Task instructions: An exact transcription of the data below, complete and unaltered, is the expected answer.

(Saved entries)
##############################

(** * img-pdf: the registry, the page geometry and the PDF pipeline of App.js

    A shallow embedding of the computational part of [src/App.js]: the
    handlers that reorder and remove the selected images, the per-page
    geometry computed inside [generatePDF], the page list it builds, and
    the asynchronous run of [generatePDF] cut at its [await] points. *)

From Stdlib Require Import QArith Lqa ZArith String Ascii List.
From stdpp Require Import base decidable option list strings pretty.

Local Open Scope string_scope.

(** ** JavaScript numbers

    A number is an exact rational or one of the three special values of
    IEEE-754 arithmetic.  Rounding and overflow are abstracted (the spec
    states its numeric properties "within floating tolerance"), and the
    sign of zero is not tracked: every zero is [+0].  The operations are
    therefore exact only where no zero of negative sign is divided by,
    which is the case of every property below: they take dimensions that
    are positive, or zero with the positive sign. *)

Inductive number : Type :=
  | Fin (q : Q)
  | PosInf
  | NegInf
  | NaN.

Definition Qzero (q : Q) : bool := Qeq_bool q 0.
Definition Qpos (q : Q) : bool := negb (Qle_bool q 0).
Definition Qneg (q : Q) : bool := negb (Qle_bool 0 q).

(** [a / b] *)
Definition js_div (a b : number) : number :=
  match a, b with
  | NaN, _ | _, NaN => NaN
  | Fin x, Fin y =>
      if Qzero y then
        if Qzero x then NaN else if Qpos x then PosInf else NegInf
      else Fin (x / y)
  | Fin _, (PosInf | NegInf) => Fin 0
  | PosInf, Fin y => if Qneg y then NegInf else PosInf
  | NegInf, Fin y => if Qneg y then PosInf else NegInf
  | (PosInf | NegInf), (PosInf | NegInf) => NaN
  end.

(** [a * b] *)
Definition js_mul (a b : number) : number :=
  match a, b with
  | NaN, _ | _, NaN => NaN
  | Fin x, Fin y => Fin (x * y)
  | Fin x, PosInf | PosInf, Fin x =>
      if Qzero x then NaN else if Qpos x then PosInf else NegInf
  | Fin x, NegInf | NegInf, Fin x =>
      if Qzero x then NaN else if Qpos x then NegInf else PosInf
  | PosInf, PosInf | NegInf, NegInf => PosInf
  | PosInf, NegInf | NegInf, PosInf => NegInf
  end.

(** [a - b] *)
Definition js_sub (a b : number) : number :=
  match a, b with
  | NaN, _ | _, NaN => NaN
  | Fin x, Fin y => Fin (x - y)
  | Fin _, PosInf => NegInf
  | Fin _, NegInf => PosInf
  | PosInf, PosInf | NegInf, NegInf => NaN
  | PosInf, _ => PosInf
  | NegInf, _ => NegInf
  end.

(** [a > b]; any comparison with [NaN] is false. *)
Definition js_gt (a b : number) : bool :=
  match a, b with
  | NaN, _ | _, NaN => false
  | Fin x, Fin y => negb (Qle_bool x y)
  | PosInf, PosInf => false
  | PosInf, _ => true
  | _, PosInf => false
  | NegInf, _ => false
  | Fin _, NegInf => true
  end.

(** ** Images

    The objects built by [pickImages] (lines 82-87): [width] and
    [height] are whatever numbers the picker reports. *)

Record img : Type := {
  id : string;
  uri : string;
  width : number;
  height : number;
}.

(** [{...img, dataUri}] (lines 141-144). *)
Record imageWithData : Type := {
  image : img;
  dataUri : string;
}.

(** ** Page geometry (lines 157-180)

    The constants of [generatePDF] and the geometry its second [map]
    callback computes for one image. *)

Definition pageWidth : number := Fin 794.
Definition pageHeight : number := Fin 1123.
Definition maxImageWidth : number := pageWidth.
Definition maxImageHeight : number := pageHeight.

Record geometry : Type := {
  imageWidth : number;
  imageHeight : number;
  leftPos : number;
  topPos : number;
}.

Definition aspectRatio (i : img) : number := js_div (width i) (height i).

(** Lines 163-173 and 179-180: width first, height second if the
    width-constrained height overflows the page, then the centering. *)
Definition fit (i : img) : geometry :=
  let aspectRatio := aspectRatio i in
  let imageWidth := maxImageWidth in
  let imageHeight := js_div maxImageWidth aspectRatio in
  let '(imageWidth, imageHeight) :=
    if js_gt imageHeight maxImageHeight
    then (js_mul maxImageHeight aspectRatio, maxImageHeight)
    else (imageWidth, imageHeight) in
  let leftPos := js_div (js_sub pageWidth imageWidth) (Fin 2) in
  let topPos := js_div (js_sub pageHeight imageHeight) (Fin 2) in
  {| imageWidth := imageWidth; imageHeight := imageHeight;
     leftPos := leftPos; topPos := topPos |}.

(** ** Arrays

    A JavaScript array of [A]: an entry is a value or [undefined].  A
    hole left by an assignment past the end reads as [undefined] and is
    identified with it; the handlers below only index, assign and spread,
    which do not tell the two apart.  [map] and [filter] do (they skip a
    hole): the properties of a list grown past its end therefore speak of
    the positions that were assigned and of the entries that were there,
    not of the positions skipped. *)

Abbreviation array A := (list (option A)).

Section Registry.
Context {A : Type}.

(** [a[index]]: [undefined] outside the array. *)
Definition at_index (a : array A) (index : Z) : option A :=
  if (index <? 0)%Z then None
  else match a !! Z.to_nat index with
       | Some v => v
       | None => None
       end.

(** [a[index] = v]: an index past the end extends the array, the
    skipped positions reading as [undefined]; a negative index, or one
    above the largest array index [2^32 - 2], names an ordinary property
    and leaves the entries alone. *)
Definition assign (a : array A) (index : Z) (v : option A) : array A :=
  if (index <? 0)%Z then a
  else
    let n := Z.to_nat index in
    if decide (n < length a)%nat then <[n:=v]> a
    else if (index <? 4294967295)%Z
         then a ++ replicate (n - length a) None ++ [v]
         else a.

(** Lines 99-104.  The result is the next value of the [images] state:
    the early [return] leaves it as it is. *)
Definition moveImageUp (images : array A) (index : Z) : array A :=
  if (index =? 0)%Z then images
  else
    let newImages := images in
    let '(x, y) := (at_index newImages index, at_index newImages (index - 1)) in
    let newImages := assign newImages (index - 1) x in
    let newImages := assign newImages index y in
    newImages.

(** Lines 106-111. *)
Definition moveImageDown (images : array A) (index : Z) : array A :=
  if (index =? Z.of_nat (length images) - 1)%Z then images
  else
    let newImages := images in
    let '(x, y) := (at_index newImages (index + 1), at_index newImages index) in
    let newImages := assign newImages index x in
    let newImages := assign newImages (index + 1) y in
    newImages.

(** The array of the values [l], without [undefined] entries. *)
Definition dense (l : list A) : array A := Some <$> l.
End Registry.

(** ** Errors

    A thrown value: an [Error] built with a message, or the [TypeError]
    of reading a property of [undefined] (its message is the engine's). *)

Inductive error : Type :=
  | Error (message : string)
  | TypeError (property : string).

Inductive result (A : Type) : Type :=
  | Ok (value : A)
  | Throw (e : error).
Arguments Ok {A} value.
Arguments Throw {A} e.

(** Lines 95-97: [prev.filter((img) => img.id !== id)].  The callback
    reads [img.id], which throws on an [undefined] entry. *)
Fixpoint removeImage (id0 : string) (prev : array img) : result (array img) :=
  match prev with
  | [] => Ok []
  | None :: _ => Throw (TypeError "id")
  | Some img :: prev' =>
      match removeImage id0 prev' with
      | Throw e => Throw e
      | Ok rest => Ok (if String.eqb (id img) id0 then rest else Some img :: rest)
      end
  end.

(** ** Encoding one image (lines 124-149) *)

Definition toLower (c : ascii) : ascii :=
  let n := nat_of_ascii c in
  if (65 <=? n)%nat && (n <=? 90)%nat then ascii_of_nat (n + 32) else c.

##############################

Response to the task:
(** * img-pdf: the registry, the page geometry and the PDF pipeline of App.js

    A shallow embedding of the computational part of [src/App.js]: the
    handlers that reorder and remove the selected images, the per-page
    geometry computed inside [generatePDF], the page list it builds, and
    the asynchronous run of [generatePDF] cut at its [await] points. *)

From Stdlib Require Import QArith Lqa ZArith String Ascii List.
From stdpp Require Import base decidable option list strings pretty.

Local Open Scope string_scope.

(** ** JavaScript numbers

    A number is an exact rational or one of the three special values of
    IEEE-754 arithmetic.  Rounding and overflow are abstracted (the spec
    states its numeric properties "within floating tolerance"), and the
    sign of zero is not tracked: every zero is [+0].  The operations are
    therefore exact only where no zero of negative sign is divided by,
    which is the case of every property below: they take dimensions that
    are positive, or zero with the positive sign. *)

Inductive number : Type :=
  | Fin (q : Q)
  | PosInf
  | NegInf
  | NaN.

Definition Qzero (q : Q) : bool := Qeq_bool q 0.
Definition Qpos (q : Q) : bool := negb (Qle_bool q 0).
Definition Qneg (q : Q) : bool := negb (Qle_bool 0 q).

(** [a / b] *)
Definition js_div (a b : number) : number :=
  match a, b with
  | NaN, _ | _, NaN => NaN
  | Fin x, Fin y =>
      if Qzero y then
        if Qzero x then NaN else if Qpos x then PosInf else NegInf
      else Fin (x / y)
  | Fin _, (PosInf | NegInf) => Fin 0
  | PosInf, Fin y => if Qneg y then NegInf else PosInf
  | NegInf, Fin y => if Qneg y then PosInf else NegInf
  | (PosInf | NegInf), (PosInf | NegInf) => NaN
  end.

(** [a * b] *)
Definition js_mul (a b : number) : number :=
  match a, b with
  | NaN, _ | _, NaN => NaN
  | Fin x, Fin y => Fin (x * y)
  | Fin x, PosInf | PosInf, Fin x =>
      if Qzero x then NaN else if Qpos x then PosInf else NegInf
  | Fin x, NegInf | NegInf, Fin x =>
      if Qzero x then NaN else if Qpos x then NegInf else PosInf
  | PosInf, PosInf | NegInf, NegInf => PosInf
  | PosInf, NegInf | NegInf, PosInf => NegInf
  end.

(** [a - b] *)
Definition js_sub (a b : number) : number :=
  match a, b with
  | NaN, _ | _, NaN => NaN
  | Fin x, Fin y => Fin (x - y)
  | Fin _, PosInf => NegInf
  | Fin _, NegInf => PosInf
  | PosInf, PosInf | NegInf, NegInf => NaN
  | PosInf, _ => PosInf
  | NegInf, _ => NegInf
  end.

(** [a > b]; any comparison with [NaN] is false. *)
Definition js_gt (a b : number) : bool :=
  match a, b with
  | NaN, _ | _, NaN => false
  | Fin x, Fin y => negb (Qle_bool x y)
  | PosInf, PosInf => false
  | PosInf, _ => true
  | _, PosInf => false
  | NegInf, _ => false
  | Fin _, NegInf => true
  end.

(** ** Images

    The objects built by [pickImages] (lines 82-87): [width] and
    [height] are whatever numbers the picker reports. *)

Record img : Type := {
  id : string;
  uri : string;
  width : number;
  height : number;
}.

(** [{...img, dataUri}] (lines 141-144). *)
Record imageWithData : Type := {
  image : img;
  dataUri : string;
}.

(** ** Page geometry (lines 157-180)

    The constants of [generatePDF] and the geometry its second [map]
    callback computes for one image. *)

Definition pageWidth : number := Fin 794.
Definition pageHeight : number := Fin 1123.
Definition maxImageWidth : number := pageWidth.
Definition maxImageHeight : number := pageHeight.

Record geometry : Type := {
  imageWidth : number;
  imageHeight : number;
  leftPos : number;
  topPos : number;
}.

Definition aspectRatio (i : img) : number := js_div (width i) (height i).

(** Lines 163-173 and 179-180: width first, height second if the
    width-constrained height overflows the page, then the centering. *)
Definition fit (i : img) : geometry :=
  let aspectRatio := aspectRatio i in
  let imageWidth := maxImageWidth in
  let imageHeight := js_div maxImageWidth aspectRatio in
  let '(imageWidth, imageHeight) :=
    if js_gt imageHeight maxImageHeight
    then (js_mul maxImageHeight aspectRatio, maxImageHeight)
    else (imageWidth, imageHeight) in
  let leftPos := js_div (js_sub pageWidth imageWidth) (Fin 2) in
  let topPos := js_div (js_sub pageHeight imageHeight) (Fin 2) in
  {| imageWidth := imageWidth; imageHeight := imageHeight;
     leftPos := leftPos; topPos := topPos |}.

(** ** Arrays

    A JavaScript array of [A]: an entry is a value or [undefined].  A
    hole left by an assignment past the end reads as [undefined] and is
    identified with it; the handlers below only index, assign and spread,
    which do not tell the two apart.  [map] and [filter] do (they skip a
    hole): the properties of a list grown past its end therefore speak of
    the positions that were assigned and of the entries that were there,
    not of the positions skipped. *)

Abbreviation array A := (list (option A)).

Section Registry.
Context {A : Type}.

(** [a[index]]: [undefined] outside the array. *)
Definition at_index (a : array A) (index : Z) : option A :=
  if (index <? 0)%Z then None
  else match a !! Z.to_nat index with
       | Some v => v
       | None => None
       end.

(** [a[index] = v]: an index past the end extends the array, the
    skipped positions reading as [undefined]; a negative index, or one
    above the largest array index [2^32 - 2], names an ordinary property
    and leaves the entries alone. *)
Definition assign (a : array A) (index : Z) (v : option A) : array A :=
  if (index <? 0)%Z then a
  else
    let n := Z.to_nat index in
    if decide (n < length a)%nat then <[n:=v]> a
    else if (index <? 4294967295)%Z
         then a ++ replicate (n - length a) None ++ [v]
         else a.

(** Lines 99-104.  The result is the next value of the [images] state:
    the early [return] leaves it as it is. *)
Definition moveImageUp (images : array A) (index : Z) : array A :=
  if (index =? 0)%Z then images
  else
    let newImages := images in
    let '(x, y) := (at_index newImages index, at_index newImages (index - 1)) in
    let newImages := assign newImages (index - 1) x in
    let newImages := assign newImages index y in
    newImages.

(** Lines 106-111. *)
Definition moveImageDown (images : array A) (index : Z) : array A :=
  if (index =? Z.of_nat (length images) - 1)%Z then images
  else
    let newImages := images in
    let '(x, y) := (at_index newImages (index + 1), at_index newImages index) in
    let newImages := assign newImages index x in
    let newImages := assign newImages (index + 1) y in
    newImages.

(** The array of the values [l], without [undefined] entries. *)
Definition dense (l : list A) : array A := Some <$> l.
End Registry.

(** ** Errors

    A thrown value: an [Error] built with a message, or the [TypeError]
    of reading a property of [undefined] (its message is the engine's). *)

Inductive error : Type :=
  | Error (message : string)
  | TypeError (property : string).

Inductive result (A : Type) : Type :=
  | Ok (value : A)
  | Throw (e : error).
Arguments Ok {A} value.
Arguments Throw {A} e.

(** Lines 95-97: [prev.filter((img) => img.id !== id)].  The callback
    reads [img.id], which throws on an [undefined] entry. *)
Fixpoint removeImage (id0 : string) (prev : array img) : result (array img) :=
  match prev with
  | [] => Ok []
  | None :: _ => Throw (TypeError "id")
  | Some img :: prev' =>
      match removeImage id0 prev' with
      | Throw e => Throw e
      | Ok rest => Ok (if String.eqb (id img) id0 then rest else Some img :: rest)
      end
  end.

(** ** Encoding one image (lines 124-149) *)

Definition toLower (c : ascii) : ascii :=
  let n := nat_of_ascii c in
  if (65 <=? n)%nat && (n <=? 90)%nat then ascii_of_nat (n + 32) else c.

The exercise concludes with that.